- Directed by: Curtis Bernhardt
- Screenplay by: Catherine Turney
- Based on: Instruct My Sorrows 1942 novel by Clare Jaynes
- Produced by: Henry Blanke Jack L. Warner (executive producer)
- Starring: Barbara Stanwyck George Brent Eve Arden Lucile Watson Scotty Beckett Bobby Cooper
- Cinematography: James Wong Howe
- Edited by: David Weisbart
- Music by: Max Steiner
- Distributed by: Warner Bros. Pictures
- Release date: January 25, 1946;
- Running time: 94 minutes
- Country: United States
- Language: English
- Budget: $1,106,000
- Box office: $3 million (US rentals) or $4,001,000

= My Reputation =

1946 film

My Reputation is a 1946 American romantic drama film directed by Curtis Bernhardt. Barbara Stanwyck portrays an upper-class widow whose romance with an army officer causes trouble for her gossiping friends, domineering mother and young sons. Catherine Turney wrote the script, an adaptation of Clare Jaynes' 1942 novel Instruct My Sorrows. Stanwyck's costumes were designed by Edith Head.

== Plot ==
When her beloved husband dies after a long illness, Jessica "Jess" Drummond is comforted by the executor of her husband's estate, lawyer Frank Everett, a longtime family friend who later shows an interest in dating her. Jess has two boys, 14-year-old Keith and 12-year-old Kim. She tries to reconnect with her friends but finds that they remind her too much of her husband. George Van Orman, an old friend, forces himself on her and she rejects his advances. She runs to her friend Ginna Abbott and accompanies Ginna and her husband Cary on a vacation to Lake Tahoe.

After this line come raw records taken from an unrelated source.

(* ===== verification/Canonical.v ===== *)
(** * Canonical delivery rows (crates/dovecote-sqlx-sqlite/src/delivery_state.rs)

    The delivery columns the migration workflows compare, and the shapes import
    writes and finalization accepts. *)

From S2P Require Import Prelude Step Utf8 External BTree Errors Limits Validation Bounds Values Extension Serialization Event State Tables Queries Sqlite RowHydration Hydrate.

Definition canonical (row : DeliveryRow.t) (enqueued_at : string) : bool :=
  (DeliveryRow.attempts row =? 0)
  && is_none (DeliveryRow.claim_token row)
  && is_none (DeliveryRow.claimed_by row)
  && is_none (DeliveryRow.claim_expires_at row)
  && is_none (DeliveryRow.last_failure_code row)
  && is_none (DeliveryRow.last_failure_detail row)
  && is_none (DeliveryRow.quarantined_at row)
  && is_none (DeliveryRow.quarantine_reason row)
  && bool_decide (DeliveryRow.available_at row = enqueued_at).

Definition canonical_pending (row : DeliveryRow.t) (enqueued_at : string) : bool :=
  canonical row enqueued_at && bool_decide (DeliveryRow.state row = "pending")
  && is_none (DeliveryRow.delivered_at row).

(** The wildcard arm of the match is for states the enum does not have. *)
Definition matches_import `{TimeLib} (row : DeliveryRow.t) (state : ImportedDeliveryState.t)
    (enqueued_at : string) : Result bool string :=
  let canonical := canonical row enqueued_at in
  match state with
  | ImportedDeliveryState.Pending =>
      Ok (canonical && bool_decide (DeliveryRow.state row = "pending")
          && is_none (DeliveryRow.delivered_at row))
  | ImportedDeliveryState.Delivered delivered_at =>
      let delivered_at := adapter_format_timestamp delivered_at in
      Ok (canonical && bool_decide (DeliveryRow.state row = "delivered")
          && bool_decide (DeliveryRow.delivered_at row = Some delivered_at))
  end.

(** ** The rows of the canonical shapes *)

(** the state column and delivery time of an imported state *)
Definition imported_columns `{TimeLib} (state : ImportedDeliveryState.t) : string * option string :=
  match state with
  | ImportedDeliveryState.Pending => ("pending", None)
  | ImportedDeliveryState.Delivered delivered_at =>
      ("delivered", Some (adapter_format_timestamp delivered_at))
  end.

Section Shapes.

(** The canonical shape fixes every column but the key, the tenant, the state
    and the delivery time. *)
Lemma canonical_row d enqueued_at :
  canonical (DeliveryRow.of_row d) enqueued_at = true <->
  d = untouched_row (Deliveries.tenant_id d) (Deliveries.event_row_id d) (Deliveries.state d)
        enqueued_at (Deliveries.delivered_at d).
Proof.
  unfold canonical, DeliveryRow.of_row, untouched_row. cbn.
  rewrite !andb_true_iff, !is_none_true, Z.eqb_eq, bool_decide_eq_true.
  destruct d. cbn. split; [intros H; by destruct_and!; subst|intros [=]; by subst].
Qed.

Lemma matches_import_row `{TimeLib} d state enqueued_at :
  matches_import (DeliveryRow.of_row d) state enqueued_at = Ok true <->
  d = untouched_row (Deliveries.tenant_id d) (Deliveries.event_row_id d)
        (imported_columns state).1 enqueued_at (imported_columns state).2.
Proof.
  unfold matches_import. cbv zeta. pose proof (canonical_row d enqueued_at) as Hc.
  destruct state as [|t]; cbn [imported_columns fst snd]; cbn.
  all: rewrite (inj_iff Ok), !andb_true_iff, Hc, bool_decide_eq_true.
  - rewrite is_none_true. destruct d; cbn. split; [intros H'; destruct_and!; by simplify_eq|by intros [=]; simplify_eq].
  - rewrite bool_decide_eq_true. destruct d; cbn.
    split; [intros H'; destruct_and!; by simplify_eq|by intros [=]; simplify_eq].
Qed.
End Shapes.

When Jess finds herself lost with a broken ski, she meets Major Scott Landis, who helps her back to the Abbotts' lodge. Jess and Scott become acquainted but she spurns his romantic advances and tells him to leave. Back home in Lake Forest, Jess learns that Scott has been seen at a club. Jess goes to the club to find Scott and discovers that he is stationed in Chicago. However, he refrains from telling her that he is waiting for military orders to be deployed overseas.

When a friend of Jess's mother sees Jess enter Scott's apartment, gossip spreads among Jess's friends, including George's wife Riette and their children. Jess's mother Mary confronts Scott on Christmas Eve. Jess's relationship with Scott is platonic, though Jess has begun to return his affections, initially out of spite against the rumor mill. She later confronts the gossipers at a New Year's Eve party, where Riette expresses her disapproval of Jess's behavior. Jess denies any wrongdoing and resents Riette's intrusion.

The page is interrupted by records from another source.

(* ===== verification/Finalize.v ===== *)
(** * Finalization of a migration import (crates/dovecote-sqlx-sqlite/src/finalize.rs)

    The one unfenced transition of the adapter: a delivery that import left
    pending and nothing touched since becomes delivered at the time the legacy
    publisher recorded. *)

From S2P Require Import Prelude Step Utf8 BTree Errors Limits Validation Bounds Values Extension Serialization Event State External SqliteError Tables Queries Sqlite Migration Schema RowHydration Hydrate Canonical Enqueue.

Definition map_schema_error (error : SchemaError.t) : FinalizeError.t :=
  match error with
  | SchemaError.MigrationMismatch detail => FinalizeError.MigrationMismatch detail
  | SchemaError.BusyExhausted operation source => FinalizeError.BusyExhausted operation source
  | SchemaError.Sql operation source => FinalizeError.Sql operation source
  end.

(** ** The statements *)

(** The update and its [rows_affected]. *)
Definition finalize_sql (tenant : string) (row_id : Z) (enqueued_at delivered_at : string)
    (db : Db) : Result (Z * Db) SqlxError.t :=
  let? updated := update_rows (pending_import tenant row_id enqueued_at)
                    (fun r => Ok (set_finalized delivered_at r)) (deliveries db) in
  Ok (updated.2, MkDb (events db) updated.1 (tables db)).

(** ** The operation *)

Section Finalize.
Context `{TimeLib, Env, CatalogEnv}.
Context (tenant_baseline_sql : string).

Definition finalize_for_scope (tenant_id : TenantId.t) (row_id : RowId.t)
    (delivered_at : OffsetDateTime) : M (Result FinalizeOutcome.t FinalizeError.t) :=
  match ImportedDeliveryState.delivered delivered_at with
  | Err source => ret (Err (FinalizeError.InvalidTimestamp source))
  | Ok _ =>
      try* is_write := transaction_is_write
           else FinalizeError.sql "inspect finalization transaction state" in
      if negb is_write then ret (Err FinalizeError.WriteTransactionRequired)
      else
        try* _ := check_schema_connection tenant_baseline_sql else map_schema_error in
        let delivered_at := adapter_format_timestamp delivered_at in
        try* event := query (fun _ => select_enqueued_at_sql (TenantId.as_str tenant_id)
                               (RowId.get row_id))
             else FinalizeError.sql "lock migration event" in
        match event with
        | None => ret (Err FinalizeError.NotFound)
        | Some enqueued_at =>
            try* delivery := query (fun _ => select_delivery_sql (TenantId.as_str tenant_id)
                                      (RowId.get row_id))
                 else FinalizeError.sql "lock migration delivery" in
            match delivery with
            | None => ret (Err (FinalizeError.MigrationMismatch
                                  "an existing event has no delivery row"))
            | Some delivery =>
                if bool_decide (DeliveryRow.state delivery = "delivered")
                   && canonical delivery enqueued_at
                   && bool_decide (DeliveryRow.delivered_at delivery = Some delivered_at)
                then ret (Ok (FinalizeOutcome.AlreadyFinalized row_id))
                else if negb (canonical_pending delivery enqueued_at)
                then ret (Err (FinalizeError.StateConflict row_id))
                else
                  try* rows_affected := execute (fun _ =>
                         finalize_sql (TenantId.as_str tenant_id) (RowId.get row_id) enqueued_at
                           delivered_at)
                       else FinalizeError.sql "finalize migration delivery" in
                  if negb (rows_affected =? 1)
                  then ret (Err (FinalizeError.StateConflict row_id))
                  else ret (Ok (FinalizeOutcome.Finalized row_id))
            end
        end
  end.
End Finalize.

(** ** What finalization does *)

Section FinalizeSpec.
Context `{TimeLib, Env, CatalogEnv}.
Context (sql : string) (tenant_id : TenantId.t) (row_id : RowId.t) (delivered_at : OffsetDateTime).

Let tenant := TenantId.as_str tenant_id.
Let key := RowId.get row_id.
Let text := adapter_format_timestamp delivered_at.

(** The event's delivery in the canonical shape of a state. *)
Definition imported_delivery (enqueued_at state : string) (at_ : option string) : Deliveries.row :=
  untouched_row tenant key state enqueued_at at_.

(** The tables after the delivery of [key] became delivered. *)
Definition finalized_db (enqueued_at : string) (db : Db) : Db :=
  MkDb (events db)
    (map (fun d => if delivery_of tenant key d
                   then imported_delivery enqueued_at "delivered" (Some text) else d) (deliveries db))
    (tables db).

(** The update of a canonical pending delivery changes that row alone. *)
Lemma finalize_sql_run db enqueued_at :
  db_wf db -> imported_delivery enqueued_at "pending" None ∈ deliveries db ->
  finalize_sql tenant key enqueued_at text db = Ok (1, finalized_db enqueued_at db).
Proof.
  intros Hwf Hin. unfold finalize_sql.
  rewrite (update_rows_run _ _ (set_finalized text)).
  - cbn [fst snd]. rewrite (filter_unique _ _ (imported_delivery enqueued_at "pending" None)).
    + simpl. do 3 f_equal. unfold finalized_db. f_equal. apply map_ext_in. intros d Hd.
      apply list_elem_of_In in Hd.
      destruct (delivery_of tenant key d) eqn:Ed.
      * rewrite (delivery_of_unique db tenant key d (imported_delivery enqueued_at "pending" None));
          [|done..|by apply delivery_of_spec].
        by rewrite (proj2 (pending_import_row _ _ _ _)).
      * unfold pending_import. by rewrite Ed.
    + by apply deliveries_NoDup.
    + done.
    + by apply pending_import_row.
    + intros y _. by apply pending_import_row.
  - intros r Hr Hp. split; [done|]. apply pending_import_row in Hp as ->.
    destruct Hwf as (_ & _ & _ & Hck & _). rewrite Forall_forall in Hck. apply Hck in Hr. clear Hck.
    revert Hr. unfold Deliveries.check. rewrite !andb_true_iff. simpl. intros Hr. by destruct_and!.
Qed.

(** What a call may do to the transaction [(wr, db)] of the world [w]. *)
Definition finalize_effect (w : World) (wr : bool) (db : Db)
    (r : Result FinalizeOutcome.t FinalizeError.t) (w' : World) : Prop :=
  committed w' = committed w /\
  match r with
  | Ok (FinalizeOutcome.Finalized id) =>
      id = row_id /\ wr = true /\
      exists e, e ∈ events db /\ event_at tenant key e = true /\
        imported_delivery (Events.enqueued_at e) "pending" None ∈ deliveries db /\
        txn w' = Some (true, finalized_db (Events.enqueued_at e) db)
  | Ok (FinalizeOutcome.AlreadyFinalized id) =>
      id = row_id /\ txn w' = txn w /\
      exists e, e ∈ events db /\ event_at tenant key e = true /\
        imported_delivery (Events.enqueued_at e) "delivered" (Some text) ∈ deliveries db
  | Err (FinalizeError.StateConflict id) =>
      id = row_id /\ txn w' = txn w /\
      exists e d, e ∈ events db /\ event_at tenant key e = true /\
        d ∈ deliveries db /\ delivery_of tenant key d = true /\
        d <> imported_delivery (Events.enqueued_at e) "pending" None /\
        d <> imported_delivery (Events.enqueued_at e) "delivered" (Some text)
  | Err FinalizeError.NotFound =>
      txn w' = txn w /\ forall e, e ∈ events db -> event_at tenant key e = false
  | Err (FinalizeError.InvalidTimestamp source) =>
      w' = w /\ ImportedDeliveryState.delivered delivered_at = Err source
  | Err _ => txn w' = txn w
  end.

Lemma canonical_pending_row d enqueued_at :
  delivery_of tenant key d = true ->
  (canonical_pending (DeliveryRow.of_row d) enqueued_at = true <->
   d = imported_delivery enqueued_at "pending" None).
Proof.
  rewrite delivery_of_spec. intros [Ht Hk]. unfold canonical_pending.
  rewrite !andb_true_iff, canonical_row, bool_decide_eq_true, is_none_true.
  unfold imported_delivery, untouched_row. destruct d. cbn in *. subst.
  split; [intros H'; destruct_and!; by simplify_eq|by intros [=]; simplify_eq].
Qed.

Lemma canonical_delivered_row d enqueued_at :
  delivery_of tenant key d = true ->
  (bool_decide (DeliveryRow.state (DeliveryRow.of_row d) = "delivered")
   && canonical (DeliveryRow.of_row d) enqueued_at
   && bool_decide (DeliveryRow.delivered_at (DeliveryRow.of_row d) = Some text) = true <->
   d = imported_delivery enqueued_at "delivered" (Some text)).
Proof.
  rewrite delivery_of_spec. intros [Ht Hk].
  rewrite !andb_true_iff, canonical_row, !bool_decide_eq_true.
  unfold imported_delivery, untouched_row. destruct d. cbn in *. subst.
  split; [intros H'; destruct_and!; by simplify_eq|by intros [=]; simplify_eq].
Qed.

Lemma finalize_returns : returns (finalize_for_scope sql tenant_id row_id delivered_at).
Proof.
  unfold finalize_for_scope. pose proof (reads_returns _ (check_schema_reads sql)). returns_step.
Qed.

(** Errors with no other effect than leaving the transaction alone. *)
Definition plain_error (e : FinalizeError.t) : Prop :=
  match e with
  | FinalizeError.StateConflict _ | FinalizeError.NotFound | FinalizeError.InvalidTimestamp _ => False
  | _ => True
  end.

Lemma sql_plain_error op e : plain_error (FinalizeError.sql op e).
Proof. unfold FinalizeError.sql. by destruct (is_busy e). Qed.

Lemma map_schema_plain_error e : plain_error (map_schema_error e).
Proof. by destruct e. Qed.

Lemma plain_effect w wr db e w' :
  plain_error e -> same_tables w w' -> finalize_effect w wr db (Err e) w'.
Proof. intros He [Hc Ht]. split; [done|]. by destruct e. Qed.

Lemma finalize_run_effect w wr db r w' :
  db_wf db -> txn w = Some (wr, db) ->
  finalize_for_scope sql tenant_id row_id delivered_at w = Some (r, w') ->
  finalize_effect w wr db r w'.
Proof.
  intros Hwf Ht. unfold finalize_for_scope. intros Hr.
  destruct (ImportedDeliveryState.delivered delivered_at) as [st|source] eqn:Ei; [|by run_inv Hr].
  run_inv Hr. apply transaction_is_write_inv in Hm as (Hs & Hw). rewrite Ht in Hw.
  destruct r0 as [b|e]; [subst b|run_inv Hr; by apply plain_effect; auto using sql_plain_error].
  destruct wr; [|run_inv Hr; by apply plain_effect].
  run_inv Hr. apply (reads_inv _ _ _ _ (check_schema_reads sql)) in Hm.
  pose proof (same_tables_trans _ _ _ Hs Hm) as Hs1. clear Hs Hm.
  destruct r0 as [[]|e]; [|run_inv Hr; by apply plain_effect; auto using map_schema_plain_error].
  cbv zeta in Hr. run_inv Hr. apply query_inv in Hm as (Hs & _ & Hq).
  assert (Hv : visible w1 = db) by (unfold visible; destruct Hs1 as [_ ->]; by rewrite Ht).
  rewrite Hv in Hq. pose proof (same_tables_trans _ _ _ Hs1 Hs) as Hs2. clear Hs1 Hs.
  destruct r0 as [event|e]; [|run_inv Hr; by apply plain_effect; auto using sql_plain_error].
  symmetry in Hq. destruct event as [enqueued_at|].
  2: { run_inv Hr. destruct Hs2. split; [done|]. split; [done|].
       intros e. by apply select_enqueued_at_None. }
  apply select_enqueued_at_Some in Hq as (e & He & Hat & <-).
  run_inv Hr. apply query_inv in Hm as (Hs & _ & Hq).
  assert (Hv2 : visible w2 = db) by (unfold visible; destruct Hs2 as [_ ->]; by rewrite Ht).
  rewrite Hv2 in Hq. pose proof (same_tables_trans _ _ _ Hs2 Hs) as Hs3. clear Hs2 Hs.
  destruct r0 as [delivery|e']; [|run_inv Hr; by apply plain_effect; auto using sql_plain_error].
  symmetry in Hq. destruct delivery as [row|]; [|run_inv Hr; by apply plain_effect].
  apply select_delivery_Some in Hq as (d & Hd & Hdel & ->).
  pose proof Hs3 as [Hc3 Ht3].
  pose proof (canonical_delivered_row d (Events.enqueued_at e) Hdel) as Hcd.
  pose proof (canonical_pending_row d (Events.enqueued_at e) Hdel) as Hcp.
  destruct (_ && _ && _) eqn:Ecd in Hr.
  { run_inv Hr. split; [done|]. split; [done|]. split; [done|]. exists e.
    apply Hcd in Ecd. by rewrite Ecd in Hd. }
  destruct (canonical_pending _ _) eqn:Ecp; cbn [negb] in Hr.
  2: { run_inv Hr. split; [done|]. split; [done|]. split; [done|]. exists e, d.
       split_and!; try done; intros Hx; [by apply Hcp in Hx|apply Hcd in Hx].
       by apply (eq_true_false_abs _ Hx Ecd). }
  apply proj1 in Hcp. specialize (Hcp eq_refl). subst d. run_inv Hr.
  rewrite Ht in Ht3. apply (execute_inv _ _ _ _ _ _ Ht3) in Hm as (Hc4 & _ & Hx).
  fold tenant key text in Hx. rewrite (finalize_sql_run db) in Hx by done.
  destruct r0 as [n|e'].
  2: { run_inv Hr. destruct Hx as [Hx _]. apply plain_effect; [apply sql_plain_error|].
       split; congruence. }
  destruct Hx as (db' & [= <- <-] & Ht4). cbn [Z.eqb Pos.eqb negb] in Hr. run_inv Hr.
  split; [congruence|]. split; [done|]. split; [done|]. by exists e.
Qed.
End FinalizeSpec.

Section FinalizeOutcomes.
Context `{TimeLib, Env, CatalogEnv}.

(** C22: finalization always returns, commits nothing, and changes the
    transaction only when it answers [Finalized]: then the transaction was a
    write transaction, the delivery of the event had exactly the shape a pending
    import leaves, and it alone became delivered at the supplied time, every
    other column as it was. [AlreadyFinalized] is answered only for a delivery
    that an earlier call with the same timestamp text left; any other delivery
    is a [StateConflict], and [NotFound] means the tenant has no such event. *)
Theorem finalize_outcomes sql tenant_id row_id delivered_at w wr db :
  db_wf db -> txn w = Some (wr, db) ->
  exists r w', finalize_for_scope sql tenant_id row_id delivered_at w = Some (r, w') /\
    finalize_effect tenant_id row_id delivered_at w wr db r w'.
Proof.
  intros Hwf Ht. destruct (finalize_returns sql tenant_id row_id delivered_at w) as [[r w'] Hr].
  exists r, w'. split; [exact Hr|]. by eapply finalize_run_effect.
Qed.
End FinalizeOutcomes.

After Jess tells Scott that she loves him, he tells her that he must report to New York the next day for his next overseas assignment. Jess wants to accompany him to New York so that may spend their remaining time together. They agree to meet at the train platform. Kim and Keith ask her if she is really going to New York, and she confirms that she is.

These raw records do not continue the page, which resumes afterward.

(** C13: a tenant's handle never touches another tenant. Whatever a claim, a
    mutation or a transaction of the handle does, and however it fails, the
    rows of every other tenant stay exactly what other connections made them;
    a transaction's statements commit nothing; and every claim and every page
    the handle returns belongs to its tenant. *)
Theorem tenant_isolation w :
  foreign_wf -> db_wf (visible w) ->
  (txn w = None ->
     (forall worker lease limit r w', TenantDovecote.claim self worker lease limit w = Some (r, w') ->
        confined (committed w) (committed w') /\
        match r with
        | Ok evs => Forall (fun ev => TenantId.as_str (ClaimedEvent.tenant_id ev) = tenant) evs
        | Err _ => True
        end) /\
     (forall m r w', tenant_mutation self m -> m w = Some (r, w') ->
        confined (committed w) (committed w')) /\
     (forall after limit r w', TenantDovecote.page self after limit w = Some (r, w') ->
        same_tables w w' /\
        match r with
        | Ok pages => Forall (fun p => TenantId.as_str (PagedEvent.tenant_id p) = tenant) pages
        | Err _ => True
        end)) /\
  (forall wr db event state row_id delivered_at w', txn w = Some (wr, db) ->
     (exists r, TenantDovecote.enqueue sql self event w = Some (r, w')) \/
     (exists r, TenantDovecote.import_for_migration sql self event state w = Some (r, w')) \/
     (exists r, TenantDovecote.finalize_pending_delivery_for_migration sql self row_id delivered_at w
                = Some (r, w')) ->
     committed w' = committed w /\ others tenant (visible w') = others tenant db).
Proof.
  intros Hfw Hwf. split.
  - intros Ht. unfold visible in Hwf. rewrite Ht in Hwf. split_and!; intros.
    + by eapply claim_confined.
    + by eapply mutation_confined.
    + by eapply page_confined.
  - intros wr db event state row_id delivered_at w' Ht Hr.
    unfold visible in Hwf. rewrite Ht in Hwf. by eapply transaction_confined.
Qed.
End Isolation.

In the early morning, Jess discovers that the boys have fled to Mary's house. They think that her planned trip to New York with Scott means that the gossip, what they had heard at the New Year's Eve party, is true. Jess assures them that she loved their father and continues to do so, but that she can also love another. While they do not fully understand their mother's explanation, Kim and Keith choose to return home with Jess. Mary congratulates Jess for her efforts to bring them back to her life.

Jess hurries to the train platform to meet Scott. She informs him that she cannot accompany him as her sons are too young to understand the situation. Scott tells her that he has changed and wants to be with her, and asks her to wait for his return. Jess promises to do so, and Scott departs on the train.

== Reception ==
The New York Times Bosley Crowther described the film as "much ado about nothing—or practically nothing, we'd say. For this earnest dramatic disquisition on the great value of a good name, after making elaborate clawing gestures at the hearts of the customers for more than an hour, arrives at an easy conclusion which makes the whole preceding turmoil seem absurd…Dismissing completely the aspects of egocentrism in this yarn…the mere demonstration of behavior and social conventions herein is so thoroughly stilted and stuffy that the whole thing lacks common sense. As the beautiful widow-lady, Barbara Stanwyck tries hard to act real, but the script seems to make her uncomfortable, except in a tight sweater in one scene. George Brent plays the role of the major with a strong list to juvenility, especially in those passages wherein he is supposed to make wolfish love. Mr. Brent, for your information, is about as urbane as a high-school sophomore."

According to Warner Bros. records, the film earned $2,775,000 in the U.S. and $1,226,000 in other markets.

== Release ==
Though the film was produced in 1944 on the heels of Stanwyck's great success, Double Indemnity, it was not released in the U.S. until 1946. It was first distributed for showing to members of the armed forces.